What you need to do:
From the line that contains "Lemma add_spec c" through the line that contains "Forall node_ok (pre", output every line of the listing below exactly and leave out all the rest.

Recorded information:
---+---

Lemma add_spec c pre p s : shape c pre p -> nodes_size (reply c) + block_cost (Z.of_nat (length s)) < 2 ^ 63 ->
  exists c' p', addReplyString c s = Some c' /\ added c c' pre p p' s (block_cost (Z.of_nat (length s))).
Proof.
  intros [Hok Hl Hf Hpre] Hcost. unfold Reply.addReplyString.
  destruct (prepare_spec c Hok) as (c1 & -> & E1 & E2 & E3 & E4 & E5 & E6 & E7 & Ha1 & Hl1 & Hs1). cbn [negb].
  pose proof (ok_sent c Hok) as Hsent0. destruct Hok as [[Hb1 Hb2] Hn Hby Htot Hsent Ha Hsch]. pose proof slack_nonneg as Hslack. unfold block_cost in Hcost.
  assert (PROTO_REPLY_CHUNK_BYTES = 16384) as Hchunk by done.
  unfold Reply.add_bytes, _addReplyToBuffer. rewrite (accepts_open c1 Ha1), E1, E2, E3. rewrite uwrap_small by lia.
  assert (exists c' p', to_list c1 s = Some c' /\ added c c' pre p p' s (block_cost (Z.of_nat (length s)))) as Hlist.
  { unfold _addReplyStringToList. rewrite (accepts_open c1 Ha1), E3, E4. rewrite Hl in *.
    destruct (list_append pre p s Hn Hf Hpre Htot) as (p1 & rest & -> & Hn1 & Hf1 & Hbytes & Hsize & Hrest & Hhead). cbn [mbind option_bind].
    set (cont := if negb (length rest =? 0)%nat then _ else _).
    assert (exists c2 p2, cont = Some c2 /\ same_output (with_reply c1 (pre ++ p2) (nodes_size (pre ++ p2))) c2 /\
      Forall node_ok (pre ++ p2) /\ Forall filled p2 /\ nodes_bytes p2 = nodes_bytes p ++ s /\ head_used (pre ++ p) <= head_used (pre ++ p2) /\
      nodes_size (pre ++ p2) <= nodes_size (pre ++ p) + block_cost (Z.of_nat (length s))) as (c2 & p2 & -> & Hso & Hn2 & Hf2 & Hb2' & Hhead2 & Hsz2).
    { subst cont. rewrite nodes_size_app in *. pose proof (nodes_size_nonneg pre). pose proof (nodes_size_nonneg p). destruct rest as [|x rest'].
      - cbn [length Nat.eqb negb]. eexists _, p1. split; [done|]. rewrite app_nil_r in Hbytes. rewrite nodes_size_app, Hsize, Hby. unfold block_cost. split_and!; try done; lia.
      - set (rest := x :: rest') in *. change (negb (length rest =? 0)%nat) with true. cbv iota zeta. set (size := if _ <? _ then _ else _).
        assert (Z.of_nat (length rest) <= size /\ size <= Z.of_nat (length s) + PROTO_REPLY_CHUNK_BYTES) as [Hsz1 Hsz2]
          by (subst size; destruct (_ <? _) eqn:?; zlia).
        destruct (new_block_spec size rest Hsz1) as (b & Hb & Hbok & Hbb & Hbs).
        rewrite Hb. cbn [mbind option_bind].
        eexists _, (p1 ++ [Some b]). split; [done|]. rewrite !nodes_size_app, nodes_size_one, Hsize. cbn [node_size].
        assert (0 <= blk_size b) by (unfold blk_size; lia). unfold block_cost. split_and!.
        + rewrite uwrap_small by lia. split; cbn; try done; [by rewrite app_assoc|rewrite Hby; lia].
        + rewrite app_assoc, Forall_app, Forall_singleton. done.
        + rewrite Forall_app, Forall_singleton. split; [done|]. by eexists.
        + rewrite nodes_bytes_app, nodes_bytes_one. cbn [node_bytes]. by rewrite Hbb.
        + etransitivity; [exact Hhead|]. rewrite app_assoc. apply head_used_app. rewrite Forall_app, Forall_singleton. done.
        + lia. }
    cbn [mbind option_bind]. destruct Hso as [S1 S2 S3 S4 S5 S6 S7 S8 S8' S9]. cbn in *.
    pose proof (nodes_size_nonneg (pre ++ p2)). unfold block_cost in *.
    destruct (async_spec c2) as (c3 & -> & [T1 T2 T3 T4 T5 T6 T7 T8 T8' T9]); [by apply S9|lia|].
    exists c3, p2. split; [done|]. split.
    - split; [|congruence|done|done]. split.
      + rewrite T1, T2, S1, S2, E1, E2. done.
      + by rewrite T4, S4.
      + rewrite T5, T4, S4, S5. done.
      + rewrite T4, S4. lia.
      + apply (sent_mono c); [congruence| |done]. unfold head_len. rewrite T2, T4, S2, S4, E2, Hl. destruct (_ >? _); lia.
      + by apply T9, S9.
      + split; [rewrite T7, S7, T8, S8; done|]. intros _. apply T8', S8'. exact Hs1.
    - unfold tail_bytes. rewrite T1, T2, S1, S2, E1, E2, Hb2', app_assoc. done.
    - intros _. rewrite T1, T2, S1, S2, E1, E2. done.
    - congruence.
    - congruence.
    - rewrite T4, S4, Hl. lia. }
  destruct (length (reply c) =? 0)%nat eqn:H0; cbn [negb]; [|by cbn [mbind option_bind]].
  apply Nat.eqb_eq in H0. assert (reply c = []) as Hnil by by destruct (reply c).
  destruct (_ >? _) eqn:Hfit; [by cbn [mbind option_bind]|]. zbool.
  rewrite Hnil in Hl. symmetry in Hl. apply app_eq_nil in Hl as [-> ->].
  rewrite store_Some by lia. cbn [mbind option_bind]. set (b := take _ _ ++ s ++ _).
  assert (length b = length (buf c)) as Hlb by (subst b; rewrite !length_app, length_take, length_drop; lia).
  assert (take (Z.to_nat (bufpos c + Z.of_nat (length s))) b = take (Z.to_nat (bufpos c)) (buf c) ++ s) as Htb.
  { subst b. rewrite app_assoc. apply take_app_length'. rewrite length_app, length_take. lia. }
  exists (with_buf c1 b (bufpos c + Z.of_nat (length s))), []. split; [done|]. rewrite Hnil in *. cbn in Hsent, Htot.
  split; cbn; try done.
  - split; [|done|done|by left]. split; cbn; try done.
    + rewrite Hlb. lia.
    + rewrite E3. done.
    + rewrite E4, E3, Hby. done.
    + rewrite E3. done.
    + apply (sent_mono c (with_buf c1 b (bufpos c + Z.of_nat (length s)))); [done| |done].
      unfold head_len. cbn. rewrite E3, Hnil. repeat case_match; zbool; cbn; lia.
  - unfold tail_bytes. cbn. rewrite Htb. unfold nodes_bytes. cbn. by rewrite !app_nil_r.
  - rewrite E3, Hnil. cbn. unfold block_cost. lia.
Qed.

---+---

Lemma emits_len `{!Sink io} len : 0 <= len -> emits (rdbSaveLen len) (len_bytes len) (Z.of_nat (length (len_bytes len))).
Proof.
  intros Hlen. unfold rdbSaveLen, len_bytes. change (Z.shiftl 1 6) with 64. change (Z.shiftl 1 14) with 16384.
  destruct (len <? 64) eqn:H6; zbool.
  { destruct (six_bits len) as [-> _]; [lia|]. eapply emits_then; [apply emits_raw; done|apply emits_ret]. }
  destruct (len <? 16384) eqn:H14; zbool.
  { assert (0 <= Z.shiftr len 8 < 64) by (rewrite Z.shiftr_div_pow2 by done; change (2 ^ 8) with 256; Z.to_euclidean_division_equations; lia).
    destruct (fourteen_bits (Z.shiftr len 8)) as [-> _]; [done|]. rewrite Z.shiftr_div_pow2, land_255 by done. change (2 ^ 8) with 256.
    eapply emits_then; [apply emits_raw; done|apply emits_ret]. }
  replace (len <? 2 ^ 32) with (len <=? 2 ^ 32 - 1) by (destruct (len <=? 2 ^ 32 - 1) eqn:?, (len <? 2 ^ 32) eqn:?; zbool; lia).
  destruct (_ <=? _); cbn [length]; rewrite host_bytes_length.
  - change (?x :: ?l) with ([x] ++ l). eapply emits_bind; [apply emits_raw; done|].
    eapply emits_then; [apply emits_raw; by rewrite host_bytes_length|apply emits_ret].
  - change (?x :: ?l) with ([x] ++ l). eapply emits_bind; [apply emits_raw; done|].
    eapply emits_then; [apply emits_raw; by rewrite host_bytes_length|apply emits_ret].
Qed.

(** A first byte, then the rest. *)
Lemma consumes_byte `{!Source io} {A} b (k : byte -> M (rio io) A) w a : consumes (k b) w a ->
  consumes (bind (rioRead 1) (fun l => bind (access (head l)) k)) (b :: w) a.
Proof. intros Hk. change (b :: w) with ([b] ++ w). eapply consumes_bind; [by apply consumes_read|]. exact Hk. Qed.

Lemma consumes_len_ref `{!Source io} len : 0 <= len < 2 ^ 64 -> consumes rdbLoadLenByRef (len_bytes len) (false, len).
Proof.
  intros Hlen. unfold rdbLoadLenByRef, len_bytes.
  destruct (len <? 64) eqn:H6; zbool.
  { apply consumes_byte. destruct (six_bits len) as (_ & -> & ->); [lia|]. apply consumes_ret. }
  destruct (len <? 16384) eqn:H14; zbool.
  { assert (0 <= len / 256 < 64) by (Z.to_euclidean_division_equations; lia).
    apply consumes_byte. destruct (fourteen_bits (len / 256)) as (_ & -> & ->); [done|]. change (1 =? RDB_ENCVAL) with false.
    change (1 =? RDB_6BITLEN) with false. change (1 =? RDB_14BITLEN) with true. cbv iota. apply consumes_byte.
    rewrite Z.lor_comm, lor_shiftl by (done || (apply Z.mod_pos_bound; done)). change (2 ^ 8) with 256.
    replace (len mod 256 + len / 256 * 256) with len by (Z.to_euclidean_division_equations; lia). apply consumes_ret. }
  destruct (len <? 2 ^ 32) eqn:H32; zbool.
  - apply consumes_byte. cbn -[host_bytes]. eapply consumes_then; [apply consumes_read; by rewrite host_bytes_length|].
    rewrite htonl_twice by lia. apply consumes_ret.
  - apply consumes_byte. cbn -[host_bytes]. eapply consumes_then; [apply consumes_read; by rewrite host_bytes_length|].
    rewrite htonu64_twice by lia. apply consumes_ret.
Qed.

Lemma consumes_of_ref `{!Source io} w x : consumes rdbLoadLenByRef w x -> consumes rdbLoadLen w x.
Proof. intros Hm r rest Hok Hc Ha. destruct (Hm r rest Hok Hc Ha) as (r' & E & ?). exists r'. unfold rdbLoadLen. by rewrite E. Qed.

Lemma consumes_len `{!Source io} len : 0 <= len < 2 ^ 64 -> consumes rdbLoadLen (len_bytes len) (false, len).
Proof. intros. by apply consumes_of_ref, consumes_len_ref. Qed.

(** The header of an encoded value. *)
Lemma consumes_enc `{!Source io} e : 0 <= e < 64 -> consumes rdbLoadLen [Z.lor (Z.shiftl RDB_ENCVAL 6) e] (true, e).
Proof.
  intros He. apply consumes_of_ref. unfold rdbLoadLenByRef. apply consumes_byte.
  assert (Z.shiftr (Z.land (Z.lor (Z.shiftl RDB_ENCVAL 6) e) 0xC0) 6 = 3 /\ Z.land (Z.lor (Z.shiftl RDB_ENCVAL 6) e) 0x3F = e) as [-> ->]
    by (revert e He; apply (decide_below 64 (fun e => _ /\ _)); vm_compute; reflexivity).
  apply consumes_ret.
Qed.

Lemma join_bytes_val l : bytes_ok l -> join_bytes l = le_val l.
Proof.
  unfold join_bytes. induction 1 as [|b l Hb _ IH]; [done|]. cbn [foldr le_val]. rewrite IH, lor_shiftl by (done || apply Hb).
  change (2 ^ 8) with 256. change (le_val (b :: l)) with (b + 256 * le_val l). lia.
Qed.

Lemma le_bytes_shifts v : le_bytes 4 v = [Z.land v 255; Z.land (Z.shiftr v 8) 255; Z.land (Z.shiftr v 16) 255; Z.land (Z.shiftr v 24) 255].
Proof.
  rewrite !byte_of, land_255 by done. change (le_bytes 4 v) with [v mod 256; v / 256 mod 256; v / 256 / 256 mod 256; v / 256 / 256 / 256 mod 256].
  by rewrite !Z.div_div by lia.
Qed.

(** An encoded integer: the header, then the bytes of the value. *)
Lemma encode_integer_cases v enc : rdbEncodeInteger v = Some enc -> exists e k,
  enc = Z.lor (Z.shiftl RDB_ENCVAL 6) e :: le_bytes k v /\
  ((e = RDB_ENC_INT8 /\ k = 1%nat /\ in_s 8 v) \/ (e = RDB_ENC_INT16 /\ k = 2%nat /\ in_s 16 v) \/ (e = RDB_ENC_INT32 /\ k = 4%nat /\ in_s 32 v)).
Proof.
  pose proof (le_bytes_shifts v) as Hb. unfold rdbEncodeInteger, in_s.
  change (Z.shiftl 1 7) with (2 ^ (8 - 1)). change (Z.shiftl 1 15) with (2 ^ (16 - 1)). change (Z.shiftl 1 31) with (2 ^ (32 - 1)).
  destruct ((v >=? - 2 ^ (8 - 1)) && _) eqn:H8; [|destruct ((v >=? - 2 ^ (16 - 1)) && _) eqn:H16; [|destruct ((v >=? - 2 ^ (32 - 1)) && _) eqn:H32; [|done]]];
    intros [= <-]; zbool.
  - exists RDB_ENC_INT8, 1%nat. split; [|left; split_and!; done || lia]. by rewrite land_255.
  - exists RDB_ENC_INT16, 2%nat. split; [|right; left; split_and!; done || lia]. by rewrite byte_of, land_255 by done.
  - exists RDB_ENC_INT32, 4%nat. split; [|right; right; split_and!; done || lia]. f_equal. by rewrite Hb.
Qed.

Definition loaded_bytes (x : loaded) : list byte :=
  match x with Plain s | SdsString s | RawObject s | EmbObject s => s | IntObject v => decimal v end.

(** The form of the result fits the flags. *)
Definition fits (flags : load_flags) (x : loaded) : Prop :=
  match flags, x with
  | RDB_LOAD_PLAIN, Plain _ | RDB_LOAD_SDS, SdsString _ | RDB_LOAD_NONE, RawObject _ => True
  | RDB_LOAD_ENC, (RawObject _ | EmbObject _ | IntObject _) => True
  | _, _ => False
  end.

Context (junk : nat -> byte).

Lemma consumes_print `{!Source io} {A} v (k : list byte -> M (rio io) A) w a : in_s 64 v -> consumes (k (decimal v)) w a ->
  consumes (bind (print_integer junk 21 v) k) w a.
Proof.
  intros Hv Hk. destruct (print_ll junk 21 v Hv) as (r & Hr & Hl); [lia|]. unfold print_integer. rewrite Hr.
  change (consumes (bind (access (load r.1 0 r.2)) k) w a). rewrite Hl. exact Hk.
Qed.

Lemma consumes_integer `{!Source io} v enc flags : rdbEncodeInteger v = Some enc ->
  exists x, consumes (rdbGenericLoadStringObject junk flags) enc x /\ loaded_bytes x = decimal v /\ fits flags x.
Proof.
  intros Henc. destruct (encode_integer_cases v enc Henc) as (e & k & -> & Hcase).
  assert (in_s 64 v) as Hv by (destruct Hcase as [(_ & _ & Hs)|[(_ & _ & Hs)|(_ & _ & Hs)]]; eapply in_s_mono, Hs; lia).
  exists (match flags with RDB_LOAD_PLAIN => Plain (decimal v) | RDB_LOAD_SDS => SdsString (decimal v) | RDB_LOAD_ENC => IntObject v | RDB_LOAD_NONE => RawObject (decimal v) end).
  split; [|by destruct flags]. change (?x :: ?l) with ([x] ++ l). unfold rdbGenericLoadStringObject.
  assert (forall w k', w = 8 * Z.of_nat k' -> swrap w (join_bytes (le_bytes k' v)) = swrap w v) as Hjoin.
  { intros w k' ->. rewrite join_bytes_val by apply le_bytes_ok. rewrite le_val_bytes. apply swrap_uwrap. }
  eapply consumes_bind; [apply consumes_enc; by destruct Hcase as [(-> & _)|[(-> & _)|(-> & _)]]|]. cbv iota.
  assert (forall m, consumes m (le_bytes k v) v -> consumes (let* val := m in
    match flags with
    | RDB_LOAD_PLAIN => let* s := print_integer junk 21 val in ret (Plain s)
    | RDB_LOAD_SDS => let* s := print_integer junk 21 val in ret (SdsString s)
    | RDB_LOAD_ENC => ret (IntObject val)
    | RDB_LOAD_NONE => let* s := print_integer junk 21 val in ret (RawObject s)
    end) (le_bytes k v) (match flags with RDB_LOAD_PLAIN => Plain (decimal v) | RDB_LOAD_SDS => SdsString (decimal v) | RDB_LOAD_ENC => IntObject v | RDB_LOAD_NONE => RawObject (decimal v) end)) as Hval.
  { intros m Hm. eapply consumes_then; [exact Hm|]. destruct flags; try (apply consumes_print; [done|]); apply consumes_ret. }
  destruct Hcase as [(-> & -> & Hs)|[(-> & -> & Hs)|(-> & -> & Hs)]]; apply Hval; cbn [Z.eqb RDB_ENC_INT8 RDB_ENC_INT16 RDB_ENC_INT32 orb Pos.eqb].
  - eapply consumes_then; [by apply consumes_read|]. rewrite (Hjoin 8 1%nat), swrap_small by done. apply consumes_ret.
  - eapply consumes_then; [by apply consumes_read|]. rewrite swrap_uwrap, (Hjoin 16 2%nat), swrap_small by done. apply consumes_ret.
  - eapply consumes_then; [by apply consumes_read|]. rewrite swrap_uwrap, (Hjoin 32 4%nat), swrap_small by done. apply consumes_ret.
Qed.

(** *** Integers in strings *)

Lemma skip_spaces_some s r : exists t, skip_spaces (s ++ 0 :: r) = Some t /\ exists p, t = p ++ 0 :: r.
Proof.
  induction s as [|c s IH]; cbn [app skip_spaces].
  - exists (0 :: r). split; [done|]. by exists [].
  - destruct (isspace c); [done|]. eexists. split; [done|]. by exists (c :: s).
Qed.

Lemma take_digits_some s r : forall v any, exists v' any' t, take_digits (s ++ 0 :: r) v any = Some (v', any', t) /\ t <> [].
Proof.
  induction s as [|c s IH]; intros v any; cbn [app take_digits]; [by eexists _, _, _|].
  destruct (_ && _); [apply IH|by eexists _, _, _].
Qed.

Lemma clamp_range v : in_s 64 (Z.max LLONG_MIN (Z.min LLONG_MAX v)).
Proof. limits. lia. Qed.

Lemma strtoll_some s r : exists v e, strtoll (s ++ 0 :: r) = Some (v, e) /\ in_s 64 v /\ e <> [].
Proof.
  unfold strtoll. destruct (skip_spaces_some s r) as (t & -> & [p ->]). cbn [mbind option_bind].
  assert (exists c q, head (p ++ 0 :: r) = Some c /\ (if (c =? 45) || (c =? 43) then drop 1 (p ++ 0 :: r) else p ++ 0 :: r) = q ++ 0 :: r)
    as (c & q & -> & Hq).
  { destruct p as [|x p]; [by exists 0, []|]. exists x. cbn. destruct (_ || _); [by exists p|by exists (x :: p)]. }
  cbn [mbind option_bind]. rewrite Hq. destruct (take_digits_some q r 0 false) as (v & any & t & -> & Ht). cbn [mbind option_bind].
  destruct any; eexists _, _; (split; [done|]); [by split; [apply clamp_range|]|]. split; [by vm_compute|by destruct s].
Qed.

---+---

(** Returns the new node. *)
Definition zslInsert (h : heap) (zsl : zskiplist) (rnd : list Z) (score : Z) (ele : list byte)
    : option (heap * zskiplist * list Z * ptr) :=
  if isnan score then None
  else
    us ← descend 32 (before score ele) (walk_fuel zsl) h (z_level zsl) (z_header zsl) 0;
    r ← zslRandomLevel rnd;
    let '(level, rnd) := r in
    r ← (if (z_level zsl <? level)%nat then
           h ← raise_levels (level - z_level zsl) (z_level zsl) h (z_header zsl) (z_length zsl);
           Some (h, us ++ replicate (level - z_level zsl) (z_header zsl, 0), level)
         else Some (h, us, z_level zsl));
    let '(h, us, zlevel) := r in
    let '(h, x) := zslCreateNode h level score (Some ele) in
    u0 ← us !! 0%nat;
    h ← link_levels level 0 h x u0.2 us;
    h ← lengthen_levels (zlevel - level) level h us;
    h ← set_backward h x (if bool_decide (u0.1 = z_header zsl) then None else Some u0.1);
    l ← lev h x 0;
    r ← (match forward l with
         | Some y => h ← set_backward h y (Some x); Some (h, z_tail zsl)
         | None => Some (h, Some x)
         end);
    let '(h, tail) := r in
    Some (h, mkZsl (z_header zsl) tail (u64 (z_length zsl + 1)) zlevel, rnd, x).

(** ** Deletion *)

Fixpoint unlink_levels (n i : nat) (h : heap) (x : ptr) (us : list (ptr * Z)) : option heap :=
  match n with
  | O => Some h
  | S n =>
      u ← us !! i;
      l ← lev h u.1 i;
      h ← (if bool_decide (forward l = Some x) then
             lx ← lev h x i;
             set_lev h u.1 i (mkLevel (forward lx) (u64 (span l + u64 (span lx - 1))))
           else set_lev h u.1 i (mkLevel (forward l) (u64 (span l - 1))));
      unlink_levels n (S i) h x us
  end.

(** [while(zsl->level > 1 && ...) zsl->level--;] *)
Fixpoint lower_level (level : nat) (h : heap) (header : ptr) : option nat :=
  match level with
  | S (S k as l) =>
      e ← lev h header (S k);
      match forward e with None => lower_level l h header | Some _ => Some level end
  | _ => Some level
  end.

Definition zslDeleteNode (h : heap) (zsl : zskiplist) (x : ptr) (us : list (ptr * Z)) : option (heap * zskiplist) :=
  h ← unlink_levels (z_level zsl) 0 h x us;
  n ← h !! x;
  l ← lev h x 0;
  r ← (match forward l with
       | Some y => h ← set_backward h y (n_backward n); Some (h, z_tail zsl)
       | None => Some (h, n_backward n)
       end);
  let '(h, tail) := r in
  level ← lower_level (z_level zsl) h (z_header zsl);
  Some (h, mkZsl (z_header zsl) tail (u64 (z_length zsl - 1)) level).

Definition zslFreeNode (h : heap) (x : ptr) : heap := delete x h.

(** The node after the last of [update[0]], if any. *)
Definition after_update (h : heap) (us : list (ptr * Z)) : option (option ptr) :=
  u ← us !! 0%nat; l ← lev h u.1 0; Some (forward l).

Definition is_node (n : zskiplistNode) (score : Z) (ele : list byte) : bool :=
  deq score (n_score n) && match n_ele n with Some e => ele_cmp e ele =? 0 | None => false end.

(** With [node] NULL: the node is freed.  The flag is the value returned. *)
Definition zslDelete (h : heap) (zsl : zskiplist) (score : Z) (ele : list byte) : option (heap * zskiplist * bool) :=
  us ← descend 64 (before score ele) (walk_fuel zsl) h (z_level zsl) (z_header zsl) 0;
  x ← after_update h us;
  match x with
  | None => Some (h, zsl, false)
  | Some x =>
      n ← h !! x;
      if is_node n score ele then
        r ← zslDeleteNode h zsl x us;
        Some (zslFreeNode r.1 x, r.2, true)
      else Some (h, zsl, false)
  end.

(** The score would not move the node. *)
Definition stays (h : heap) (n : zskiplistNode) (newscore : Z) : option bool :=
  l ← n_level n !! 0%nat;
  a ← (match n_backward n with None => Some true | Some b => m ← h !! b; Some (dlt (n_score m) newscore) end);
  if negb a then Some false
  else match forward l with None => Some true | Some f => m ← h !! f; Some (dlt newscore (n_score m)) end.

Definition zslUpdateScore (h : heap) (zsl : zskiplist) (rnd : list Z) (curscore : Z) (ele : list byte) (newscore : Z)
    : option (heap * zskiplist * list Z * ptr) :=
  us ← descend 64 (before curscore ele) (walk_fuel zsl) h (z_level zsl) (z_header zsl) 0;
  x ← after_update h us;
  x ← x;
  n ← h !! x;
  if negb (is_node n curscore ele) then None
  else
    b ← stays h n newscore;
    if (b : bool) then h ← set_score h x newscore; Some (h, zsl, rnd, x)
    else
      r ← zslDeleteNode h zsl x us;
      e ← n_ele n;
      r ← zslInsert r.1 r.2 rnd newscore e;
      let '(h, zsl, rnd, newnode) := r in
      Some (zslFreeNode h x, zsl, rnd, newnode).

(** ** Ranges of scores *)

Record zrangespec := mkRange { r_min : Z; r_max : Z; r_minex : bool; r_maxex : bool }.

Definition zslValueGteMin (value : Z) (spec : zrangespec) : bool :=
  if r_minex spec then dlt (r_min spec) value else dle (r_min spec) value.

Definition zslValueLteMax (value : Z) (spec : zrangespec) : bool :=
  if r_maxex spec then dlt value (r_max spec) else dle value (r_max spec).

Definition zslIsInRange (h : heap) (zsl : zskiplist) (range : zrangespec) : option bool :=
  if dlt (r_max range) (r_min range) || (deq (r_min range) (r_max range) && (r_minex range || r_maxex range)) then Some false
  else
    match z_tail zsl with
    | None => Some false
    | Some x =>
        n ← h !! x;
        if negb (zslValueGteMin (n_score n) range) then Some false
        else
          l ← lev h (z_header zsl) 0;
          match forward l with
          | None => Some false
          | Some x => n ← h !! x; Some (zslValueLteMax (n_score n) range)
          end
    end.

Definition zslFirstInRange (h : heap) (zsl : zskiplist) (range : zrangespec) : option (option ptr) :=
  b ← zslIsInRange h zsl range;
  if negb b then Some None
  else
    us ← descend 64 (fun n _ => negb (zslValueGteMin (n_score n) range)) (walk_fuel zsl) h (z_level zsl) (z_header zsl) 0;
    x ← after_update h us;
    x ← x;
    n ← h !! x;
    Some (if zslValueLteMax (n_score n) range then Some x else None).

---+---

Exercise response:
Lemma add_spec c pre p s : shape c pre p -> nodes_size (reply c) + block_cost (Z.of_nat (length s)) < 2 ^ 63 ->
  exists c' p', addReplyString c s = Some c' /\ added c c' pre p p' s (block_cost (Z.of_nat (length s))).
Proof.
  intros [Hok Hl Hf Hpre] Hcost. unfold Reply.addReplyString.
  destruct (prepare_spec c Hok) as (c1 & -> & E1 & E2 & E3 & E4 & E5 & E6 & E7 & Ha1 & Hl1 & Hs1). cbn [negb].
  pose proof (ok_sent c Hok) as Hsent0. destruct Hok as [[Hb1 Hb2] Hn Hby Htot Hsent Ha Hsch]. pose proof slack_nonneg as Hslack. unfold block_cost in Hcost.
  assert (PROTO_REPLY_CHUNK_BYTES = 16384) as Hchunk by done.
  unfold Reply.add_bytes, _addReplyToBuffer. rewrite (accepts_open c1 Ha1), E1, E2, E3. rewrite uwrap_small by lia.
  assert (exists c' p', to_list c1 s = Some c' /\ added c c' pre p p' s (block_cost (Z.of_nat (length s)))) as Hlist.
  { unfold _addReplyStringToList. rewrite (accepts_open c1 Ha1), E3, E4. rewrite Hl in *.
    destruct (list_append pre p s Hn Hf Hpre Htot) as (p1 & rest & -> & Hn1 & Hf1 & Hbytes & Hsize & Hrest & Hhead). cbn [mbind option_bind].
    set (cont := if negb (length rest =? 0)%nat then _ else _).
    assert (exists c2 p2, cont = Some c2 /\ same_output (with_reply c1 (pre ++ p2) (nodes_size (pre ++ p2))) c2 /\
      Forall node_ok (pre ++ p2) /\ Forall filled p2 /\ nodes_bytes p2 = nodes_bytes p ++ s /\ head_used (pre ++ p) <= head_used (pre ++ p2) /\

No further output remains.